Thursday, 6 October 2022

Joint Oireachtas Committee on the Implementation of the Good Friday Agreement

Business of Joint Committee
Architects of the Good Friday Agreement (Resumed): Lord Alderdice

Lord Alderdice:

I think that is absolutely right. In the talks process, one of the challenges I faced was to find a way of talking about North-South collaboration that did not make unionists immediately antagonistic. It struck me that the Foyle Fisheries Commission was a very interesting model. It was a very small model but very interesting. The fish in the Foyle did not respect the Border; they just swam about the place. That is why, North and South, an executive body had to be established which reported to the Governments North and South. It went on for a long time. Because that collaboration happened and because it worked, it was possible to say to unionists that having a North-South body is not a betrayal of your history or your background because previous unionists did that when they had Stormont.
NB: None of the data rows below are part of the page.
(** ** Names *)

(** The builder and whether a dash may follow. *)
Fixpoint dashed (l : list ascii) (lastDash empty : bool) : list ascii :=
  match l with
  | [] => []
  | c :: l =>
      if is_lower c || is_digit c then c :: dashed l false false
      else if negb lastDash && negb empty then "-"%char :: dashed l true false
      else dashed l lastDash empty
  end.
Definition is_dash (c : ascii) : bool := Ascii.eqb c "-".
Definition lower_text (s : string) : string := implode (lower <$> explode s).
Definition sanitizeLabel (value : string) : string := trim_with is_dash (implode (dashed (explode (lower_text value)) false true)).
Definition ResourceName (record : PluginRecord) : string :=
  let digest := String.substring 0 10 (lower_text (pv_digest record)) in
  let base := sanitizeLabel (pv_name record +:+ "-" +:+ pv_version record) in
  let base := if String.eqb base "" then "plugin" else base in
  let suffix := if String.eqb digest "" then "" else "-" +:+ digest in
  let maximumBase := Nat.max 1 (63 - String.length suffix) in
  let base := if (maximumBase <? String.length base)%nat then trim_with is_dash (String.substring 0 maximumBase base) else base in
  (if String.eqb base "" then "p" else base) +:+ suffix.

(** ** The controller *)

(** [issueKeys] and the tracker. *)
Record controller := mkPluginController { pc_health : Tracker; pc_issues : gset string }.
Definition New : controller :=
  mkPluginController (Set_ "starting" (mkHealth "controllers/plugins" "starting" "plugin installation reconciliation has not completed") ∅) ∅.
(** For a context that is not cancelled. *)
Definition observe (r : res unit) (c : controller) : controller :=
  let t := Clear "starting" (pc_health c) in
  mkPluginController match r with
    | inr _ => Clear "reconcile" t
    | inl _ => Set_ "reconcile" (mkHealth "controllers/plugins" "reconcile_failed"
                 "plugin installation reconciliation failed; inspect daemon logs") t
    end (pc_issues c).
Definition replaceIssues (next : gmap string HealthDiagnostic) (c : controller) : controller :=
  let t := fold_left (λ t key, Clear ("desired/" +:+ key) t) (elements (pc_issues c ∖ dom next)) (pc_health c) in
  mkPluginController (fold_left (λ t kd, Set_ ("desired/" +:+ kd.1) kd.2 t) (map_to_list next) t) (dom next).

Section Controller.
Context {cal : Calendar} {dig : Digest} {R : Type} {runtime : PluginRuntime R}.

Definition installation_order : Installation → Installation → comparison :=
  lexc (onc (λ i, pi_plugin i.2) str_cmp) (lexc (onc (λ i, pi_version i.2) str_cmp)
    (lexc (onc (λ i, m_namespace i.1) str_cmp) (onc (λ i, m_name i.1) str_cmp))).
Definition installations (env : Env) (n : nat) : Proc (list Installation) :=
  documents ← List_ env n "PluginInstallation" "" 1000;
  l ← proc_lift (mapM DecodePluginInstallation documents.1);
  mret (sort_by installation_order l).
If you couch North-South collaboration in terms of being a way to seduce unionists away from their adherence to Britain, I think you will get a kickback.

However, if you say we are about building good relationships and collaborating together on things that make social and economic sense, there is a much better possibility of collaboration and the future will take care of itself. If people feel they are being engineered into something, there is a bit of a Protestant northern culture that tends to dig its heels in and be a bit stubborn about things.